"Tuntun Papa menuju jalan terakhir, Nak." Kalimat itu mampu membuat napas Sean tersengal.
Memang dirinya yang saat ini berada di samping Affandy. Namun, Mikalah yang lebih berhak atas itu. Lelaki garang itu ingin beranjak pergi, memanggil Mika yang sedang membawa Megi menenangkan diri. Kembali, tangan Sean diraih oleh Affandy.
"Papa minta kamu, Nak. Kamu mau kan menghantarkan Papa pulang?"
Kalimat sederhana itu mampu menyumbat pernapasan Sean, menghantam dan merajam jiwanya yang telah lama berkelana. Bara api yang selalu ia kobarkan di dalam hati perlahan meredup.
Diseka kedua matanya sebelum air itu melintasi pipi.
Bibirnya kelu mengucapkan kalimat itu. Kalimat yang sudah lama sekali jauh dari pengucapannya. Setelah beberapa lama ia mengucapkan kalimat kasar, ini pertama kali ia kembali menyebut kalimah Allah.
Lelaki berhati dingin itu mulai membungkuk, menyamakan bibir dengan telinga Affandy.
"Ikuti Sean, Pa. La ... illaha ... Ilallah," bisiknya di telinga kanan Affandy,.bibirnya bergetar menahan tangis yang seharusnya ia tumpahkan, tapi karena ego, ia memilih untuk menahannya.
"La ... il ... lah ... ha ... ila ... Allah," ucapnya terbata, namun, Sean masih sanggup mendengarnya karena telinga yang ia tempelkan dekat dengan bibir Affandy.
Tit ... Tit ...
Monitor detak jantung Affandy berhenti.
Teriakan suara Megi menggelegar dari luar pintu kaca. Ia membuka pintu dengan kasar dan langsung memeluk tubuh kaku Affandy.
"Papa ... Bangun!" Ia menggoyang-goyangkan jasad Affandy. Berharap detak jantungnya hidup kembali.
Mika terduduk lemas di lantai koridor Rumah sakit. Tak sanggup menghadapi segala kenyataan yang semakin pahit ini.

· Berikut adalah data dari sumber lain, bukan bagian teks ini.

(** ** What a start leaves behind *)
Section StartupFacts.
Context `{Sha2} `{Base64Url} `{B64S : Base64Std} `{B64SL : !Base64StdLaws B64S} `{P : P256} `{PL : !P256Laws P}.
Context `{D : Ed25519} `{DL : !Ed25519Laws D} `{CH : Chrono} `{CHL : !ChronoLaws CH} `{UrlApi} `{X : X509Api}.
Context `{RT : RcgenTypes} `{R : !Rcgen} (name_der : DistinguishedName -> bytes) `{RL : !RcgenLaws name_der}.
Context `{HttpApi} `{!Deployment} (faulty : string -> bool).

Abbreviation fs_handler := (world_handler (file_backend faulty)).

(** The text of a file. *)
Definition contents (fs : Files) (path : string) : option string := fst <$> fs !! path.

Lemma write_public_file_Ok path text (w w' : World Files) :
  run fs_handler (write_public_file path text) w = (Ok tt, w') ->
  store w' = <[path := (text, from_option snd DEFAULT_MODE (store w !! path))]> (store w).
Proof.
  unfold write_public_file. intros Hr. run_inv.
  assert (Hs : store x0 = store w).
  { match goal with Hm : run _ (match path_parent path with _ => _ end) _ = _ |- _ => revert Hm end.
    destruct (path_parent path) as [parent|]; [|by intros [= _ <-]]. destruct (bool_decide _); [by intros [= _ <-]|].
    simpl. intros [= _ <-]. done. }
  revert Hr. simpl. rewrite Hs. destruct (faulty path); simpl; [done|]. by intros [= <-].
Qed.

Lemma write_key_file_Ok path pem (w w' : World Files) :
  run fs_handler (write_key_file path pem) w = (Ok tt, w') -> store w' = <[path := (pem, OWNER_ONLY)]> (store w).
Proof.
  unfold write_key_file. intros Hr. run_inv. destruct x.
  match goal with Hw : run _ (write_public_file _ _) _ = _ |- _ => apply write_public_file_Ok in Hw as Hs end.
  revert Hr. simpl. rewrite Hs. destruct (faulty path); simpl; [done|]. intros [= <-]. simpl.
  by rewrite alter_insert_eq.
Qed.

(** *** Keys *)
Section Keys.
Context {K : Type} (from_pem : string -> res K KeyError) (to_pem : K -> res string KeyError).
Context (generate : prog StartF (res K KeyError)).
Context (generate_files : forall w r w', run fs_handler generate w = (r, w') -> store w' = store w).
Context (generate_pem : forall w k w' pem, run fs_handler generate w = (Ok k, w') -> to_pem k = Ok pem -> from_pem pem = Ok k).

Lemma load_or_create_Ok path (w w' : World Files) k :
  run fs_handler (load_or_create from_pem to_pem generate (Some path)) w = (Ok k, w') ->
  (exists pem, contents (store w') path = Some pem /\ from_pem pem = Ok k) /\
  (forall q, q <> path -> store w' !! q = store w !! q) /\
  (store w !! path = None -> exists pem, store w' !! path = Some (pem, OWNER_ONLY)).
Proof.
  unfold load_or_create, trigger. cbn [pbind]. intros Hr. simpl in Hr.
  destruct (store w !! path) as [f|] eqn:Hf; simpl in Hr.
  - rewrite Hf in Hr. simpl in Hr. injection Hr as Hk <-. inv_ok. simpl. unfold contents. rewrite Hf. simpl.
    split; [by eexists|]. done.
  - run_inv. inv_ok.
    match goal with u : () |- _ => destruct u end.
    match goal with Hg : run _ generate _ = _, Hp : to_pem _ = Ok _ |- _ => pose proof (generate_pem _ _ _ _ Hg Hp) as Hload;
      apply generate_files in Hg as Hs; simpl in Hs end.
    match goal with Hw : run _ (write_key_file _ _) _ = _ |- _ => apply write_key_file_Ok in Hw as -> end. rewrite Hs.
    split; [|split].
    + eexists. split; [|exact Hload]. unfold contents. by rewrite lookup_insert_eq.
    + intros q Hq. by rewrite lookup_insert_ne.
    + intros _. eexists. apply lookup_insert_eq.
Qed.

(** A key that is on disk is loaded, and nothing is written. *)
Lemma load_again path pem k (v : World Files) :
  contents (store v) path = Some pem -> from_pem pem = Ok k ->
  exists v', run fs_handler (load_or_create from_pem to_pem generate (Some path)) v = (Ok k, v') /\ store v' = store v.
Proof.
  unfold contents. intros Hc Hk. apply fmap_Some in Hc as (f & Hf & ->). unfold load_or_create, trigger. simpl. rewrite Hf. simpl.
  rewrite Hf. simpl. rewrite Hk. by eexists.
Qed.
End Keys.

(** Programs that only call the system leave the files alone. *)
Definition sys_only X (e : StartF X) : Prop := match e with inlE _ => True | inrE _ => False end.

Lemma sys_keeps_files {A} (p : prog StartF A) (w w' : World Files) r :
  calls_in sys_only p -> run fs_handler p w = (r, w') -> store w' = store w.
Proof.
  intros Hc Hr. replace w' with (run fs_handler p w).2 by (by rewrite Hr).
  apply (run_invariant (fun v => store v = store w) sys_only fs_handler); [|done|done].
  intros T [e|e] v He Hv; [|by destruct He]. simpl. by destruct (handle_sys e (sys v)).
Qed.

Lemma mint_calls params : calls_in sys_only (mint_development (F := StartF) params).
Proof.
  unfold mint_development, mint_root, leaf_certificate, sign_leaf, random_serial, utc_now, random_bytes, trigger, pmap.
  solve_calls; exact Logic.I.
Qed.

Lemma pki_from_pem_calls pem key : calls_in sys_only (pki_from_pem (F := StartF) pem key).
Proof. unfold pki_from_pem, utc_now, trigger. solve_calls; exact Logic.I. Qed.

Lemma p256_generated (w : World Files) r w' : run fs_handler generate_p256 w = (r, w') -> store w' = store w.
Proof. apply sys_keeps_files. unfold generate_p256, random_bytes, trigger. solve_calls; exact Logic.I. Qed.

Lemma ed25519_generated (w : World Files) r w' : run fs_handler generate_ed25519 w = (r, w') -> store w' = store w.
Proof. apply sys_keeps_files. unfold generate_ed25519, random_bytes, trigger. solve_calls; exact Logic.I. Qed.

Lemma p256_pem (w : World Files) k w' pem :
  run fs_handler generate_p256 w = (Ok k, w') -> ec_to_pkcs8_pem k = Ok pem -> ec_from_pkcs8_pem pem = Ok k.
Proof.
  simpl. intros [= Hg _]. unfold ec_generate, ec_to_pkcs8_pem, ec_from_pkcs8_pem in *. intros Hp. inv_ok. simpl in *.
  match goal with Hp : p256_to_pkcs8_pem _ = inl _ |- _ => rewrite (p256_pem_roundtrip _ _ Hp) end. simpl.
  match goal with Hj : ec_build_public_jwk _ _ = Ok _ |- _ => by rewrite Hj end.
Qed.

Lemma ed25519_pem (w : World Files) k w' pem :
  run fs_handler generate_ed25519 w = (Ok k, w') -> edk_to_pkcs8_pem k = Ok pem -> edk_from_pkcs8_pem pem = Ok k.
Proof.
  simpl. intros [= Hg _]. unfold edk_to_pkcs8_pem, edk_from_pkcs8_pem in *. intros Hp. rewrite <- Hg in Hp. inv_ok. simpl in *.
  match goal with Hp : ed_to_pkcs8_pem _ = inl _ |- _ => rewrite (ed_pem_roundtrip _ _ Hp) end. simpl. by rewrite <- Hg.
Qed.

Sama halnya dengan Sean yang terduduk lemas di lantai ruangan, di bawah kasur tempat Affandy terbujur kaku.
Memang Affandy bukan lelaki yang menetesi darah di tubuhnya. Akan tetapi, Affandy-lah yang meneteskan cinta di hatinya. Yang tak pernah ia dapatkan dari orang-orang di rumahnya.
Ada ketegangan di setiap wajah mereka, luka yang tak bisa dikatakan, yang pasti mereka berharap ini hanyalah mimpi buruk saja.
"Papa ... Megi mohon bangun, Papa!" teriak Megi sembari memukul-mukul dada lelaki tercintanya itu.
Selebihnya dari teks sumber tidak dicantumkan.